Semua penonton memalingkan matanya kepada Bang Rahmat dan si Bintiak. Aku merasa kasihan mengapa kemenangan si Bintiak dibilang curang. “Jangan salah sangka Pak Madun, kami tidak berbuat curang”
“Jangan mengelak lagi, kemarin si Bintiak kalah tapi mengapa sekang ia menang?”
Mereka bertiga sudah saling tinju meninju hingga babak belur. Tak ada satupun yang melerai. Akhirnya datang niniak mamak untuk menyelesaikan perselisihan.
“Apa masalah kalian sampai bertinju seperti ini?” Tanya seorang niniak mamak.
“Ini Mak, Pak Madun memacu sapinya dengan dukun, tapi Bang Rahmat dan Bang Agus memacu sapinya dengan telur itik.”
“Oh itu permasalahannya, masalah kecil kenapa diperbesar? Kitakan orang yang beradat dan beragama, tidak boleh mempercayai dukun. Itu namanya musyrik dan itu dibenci Allah SWT.”
Mendengar itu Pak Madun tetap bersikukuh menuduh bahwa Bang Rahmat dan Bang Agus berbuat curang.
“Sudah, sekarang ambillah dulu tropi untuk si Bintiak.”
Aku mengikuti Bang Rahmat dan Bang Agus untuk mengambil tropi tersebut. Ternyata ada wartawan dari tv swasta, dia hendak mewawancarai Bang Rahmat dan Bang Agus.
Mendengar semua itu, wartawan angkat bicara mengenai permasalahan itu.
“Saya tidak melihat kecurangan di sini,seandainya pemenang ini berbuat curang, pasti mereka tidak akan saya wawancarai. Sayapun melihat mereka berpacu dari awal sampai akhir, dan sayapun tahu kalau mereka berdua pernah didiskualifikasi oleh juri karena menolong korban kecelakaan.”
Aku melihat orang yang memiliki warung tempat Bang Rahmat dan Bang Agus membeli telur itik untuk si Bintiak ikut menyelinap di antara orang-orang yang sedang bertengkar. “Mereka berdua tidak bersalah Pak, saya melihat sendri bahwa mereka sangat memperhatikan kesehatan si Bintiak, makannya saja telur itik tiga buah, lebih mewah dari makanan kita.”
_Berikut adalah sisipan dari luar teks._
(** * AevumDB storage engine: append-only log, recovery, indexes, CRUD pipeline

    A shallow embedding of [src/storage/engine.cpp] and [src/storage/db.cpp]
    together with the properties of the storage specification that can be
    settled on it, and of what the storage layer calls and is called by:
    [src/infra/string.cpp], [src/infra/id_generator.cpp] and the request
    handler [src/network/handler.cpp].

    Conventions of the embedding.
    - [std::string] is [string]; the bytes of a file are a [list ascii].
    - [uint32_t], [unsigned long] (LP64: 64 bits) and [size_t] are [Z] with
      the wrap-around written out.
    - [std::unordered_map] is [gmap], [std::unordered_set] is [gset],
      [std::vector] is [list].  The iteration order of the unordered
      containers is unspecified in C++; all statements below that depend on
      such an iteration are order independent.
    - a [cJSON*] is an [option cJSON] ([None] is [nullptr]); documents are
      never mutated once they are stored, so the pointers kept by the indexes
      are modelled by the documents they point to.  Where the code compares
      such pointers ([Db::remove]), the model compares the documents and
      takes the youngest of equal ones, as the primary index does; the
      statements on it say where they need the document to occur once.
    - cJSON and the Rust predicate engine are external libraries.  The tree
      accessors of cJSON are modelled on the [cJSON] record; its parser, its
      printer and the engine entry points are parameters of the development.
    - the outcome of every file operation is chosen by the environment and is
      an explicit argument; calls to the logger have no effect on the state
      and are left out. *)

From Stdlib Require Import ZArith Lia Ascii String List Bool DecimalString.
From Stdlib Require Import Floats.PrimFloat Floats.FloatAxioms.
From Stdlib Require Uint63.
From stdpp Require Import base option list gmap strings.

Local Open Scope string_scope.
Local Open Scope list_scope.
Local Open Scope Z_scope.

(** ** Persistence engine ([engine.cpp]) *)

Module Engine.

(** The files below [base_path_], by path. *)
Abbreviation Disk := (gmap string (list ascii)).

(** [std::string::c_str]/[data]: the bytes of a string. *)
Definition c_str (s : string) : list ascii := list_ascii_of_string s.

(** [std::string::size], a [size_t]. *)
Definition size (s : string) : Z := Z.of_nat (length (c_str s)).

Definition uint32_t (n : Z) : Z := n mod 2 ^ 32.

(** The four bytes [reinterpret_cast<const char*>(&length)] exposes on a
    little-endian machine. *)
Definition le32_bytes (n : Z) : list ascii :=
  map (fun i => ascii_of_N (Z.to_N ((n / 2 ^ (8 * i)) mod 256))) [0; 1; 2; 3].

(** The [uint32_t] that four bytes read into [&payload_length] denote. *)
Definition le32_value (header : list ascii) : Z :=
  fold_right (fun b acc => Z.of_N (N_of_ascii b) + 256 * acc) 0 header.

Definition get_path (base_path_ collection : string) : string :=
  base_path_ +:+ "/" +:+ collection +:+ ".aev".

(** What one pass of the writer puts on the stream for a payload:
    [file.write(&length, 4); file.write(raw_json.c_str(), length)]
    with [length = static_cast<uint32_t>(raw_json.size())]. *)
Definition frame (raw_json : string) : list ascii :=
  let length := uint32_t (size raw_json) in
  le32_bytes length ++ take (Z.to_nat length) (c_str raw_json).

Definition frames (docs : list string) : list ascii :=
  concat (map frame docs).

(** The payload of the frame written for a string: the string itself when
    its size fits 32 bits, and its first [size mod 2 ^ 32] bytes if not. *)
Definition stored (raw_json : string) : string :=
  string_of_list_ascii
    (take (Z.to_nat (uint32_t (size raw_json))) (c_str raw_json)).

(** Outcome of opening and writing an output stream, chosen by the
    environment.  A [std::ofstream] buffers what it is given: the bytes
    reach the file when the buffer fills and, at the latest, when the stream
    is closed.  Either everything reaches the file; or the file could not be
    opened; or the stream went bad during a [write], after [written] bytes
    reached the file; or the stream was still good when its state was read
    and the write of the buffered bytes at the close failed, after [written]
    bytes reached the file. *)
Inductive write_result :=
| WriteOk
| OpenFailed
| WriteFailed (written : nat)
| CloseFailed (written : nat).

(** [Engine::append].  The value returned is [file.good()] as it is before
    the stream is closed: nothing flushes the stream first, so a write that
    fails only at the close is reported as a success. *)
Definition append (base_path_ : string) (disk : Disk)
    (collection raw_json : string) (io : write_result) : bool * Disk :=
  let path := get_path base_path_ collection in
  let old := default [] (disk !! path) in
  match io with
  | OpenFailed => (false, disk)
  | WriteFailed written =>
      (false, <[path := old ++ take written (frame raw_json)]> disk)
  | CloseFailed written =>
      (true, <[path := old ++ take written (frame raw_json)]> disk)
  | WriteOk => (true, <[path := old ++ frame raw_json]> disk)
  end.

(** The reader loop of [Engine::load_log].  Every iteration that continues
    consumes at least the four header bytes, so [fuel] equal to the number
    of bytes left is never exhausted. *)
Fixpoint read_frames (fuel : nat) (input : list ascii) (logs : list string)
    : list string :=
  match fuel with
  | O => logs
  | S fuel' =>
      match input with
      | [] => logs                                   (* peek() == EOF *)
      | _ :: _ =>
          let header := take 4 input in
          if (length header <? 4)%nat then logs      (* gcount() < 4 *)
          else
            let payload_length := le32_value header in
            let buffer := take (Z.to_nat payload_length) (drop 4 input) in
            if (Z.of_nat (length buffer) =? payload_length)
            then read_frames fuel'
                   (drop (Z.to_nat payload_length) (drop 4 input))
                   (logs ++ [string_of_list_ascii buffer])
            else logs
      end
  end.

(** [Engine::load_log]: a file that cannot be opened gives no frames. *)
Definition load_log (base_path_ : string) (disk : Disk) (collection : string)
    : list string :=
  match disk !! get_path base_path_ collection with
  | None => []
  | Some file => read_frames (length file) file []
  end.

(** Outcome of the three fallible steps of [Engine::compact]. *)
Inductive compact_result :=
| CompactOk
| TmpOpenFailed
| TmpWriteFailed
| RenameFailed.

(** [Engine::compact]. *)
Definition compact (base_path_ : string) (disk : Disk) (collection : string)
    (active_docs : list string) (io : compact_result) : bool * Disk :=
  let path := get_path base_path_ collection in
  let temp_path := path +:+ ".tmp" in
  match io with
  | TmpOpenFailed => (false, disk)
  | TmpWriteFailed => (false, delete temp_path disk)     (* fs::remove *)
  | RenameFailed => (false, <[temp_path := frames active_docs]> disk)
  | CompactOk =>
      (true, <[path := frames active_docs]> (delete temp_path disk))
  end.

(** [path().extension()] and [path().stem()] of a file name: the part
    from the last dot on, unless that dot is the first character. *)
Fixpoint last_dot (name : list ascii) (pos : nat) (found : option nat)
    : option nat :=
  match name with
  | [] => found
  | c :: rest =>
      last_dot rest (S pos)
        (if Ascii.eqb c "."%char then Some pos else found)
  end.

Definition split_extension (filename : string) : string * string :=
  let cs := c_str filename in
  match last_dot cs 0%nat None with
  | Some (S p) =>
      (string_of_list_ascii (take (S p) cs),
       string_of_list_ascii (drop (S p) cs))
  | _ => (filename, "")
  end.

Definition stem (filename : string) : string := fst (split_extension filename).
Definition extension (filename : string) : string :=
  snd (split_extension filename).

(** [Engine::list_collections]; [entries] are the names of the regular
    files of the data directory in the order [fs::directory_iterator]
    yields them, which is unspecified. *)
Definition list_collections (entries : list string) : list string :=
  map stem (filter (fun f => extension f = ".aev") entries).

(** The bytes of a collection's log; a missing file has none. *)
Definition log_bytes (base_path_ : string) (disk : Disk) (collection : string)
    : list ascii :=
  default [] (disk !! get_path base_path_ collection).

(** Appending payloads one after the other, every write succeeding. *)
Definition append_all (base_path_ : string) (disk : Disk) (collection : string)
    (payloads : list string) : Disk :=
  fold_left (fun d raw => snd (append base_path_ d collection raw WriteOk))
    payloads disk.

(** Raw bytes put at the end of a log file behind the engine's back, as a
    crash in the middle of a write leaves them. *)
Definition write_raw (base_path_ : string) (disk : Disk) (collection : string)
    (bytes : list ascii) : Disk :=
  let path := get_path base_path_ collection in
  <[path := default [] (disk !! path) ++ bytes]> disk.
“Oh iya..., saya juga melihat Pak Madun pergi ke dukun. Apakah dukun bisa memenangkan sapi Pak Madun? Cobalah lihat apa yang dikalungkan Pak Madun dileher sapinya,” kata salah satu warga.
“Ayo cepat kita lihat,” sorak warga.
Tanpa diduga-duga, ternyata isi kalung tersebut adalah benang tujuh warna dan hati pukang.
Mendengar semua itu, wartawan tadi langsung menelepon polisi untuk menangkap Pak Madun dalam perkara pencemaran nama baik. Karena kejujuran Bang Rahmat dan Bang Agus, wartawan tadi menawarkan kepada mereka berdua untuk menjadi duta kebudayaan, walaupun mereka masih duduk di kelas tiga SMA, namun mereka layak dijadikan sebagai contoh. Bang Rahmat dan Bang Agus menerima dengan senang hati.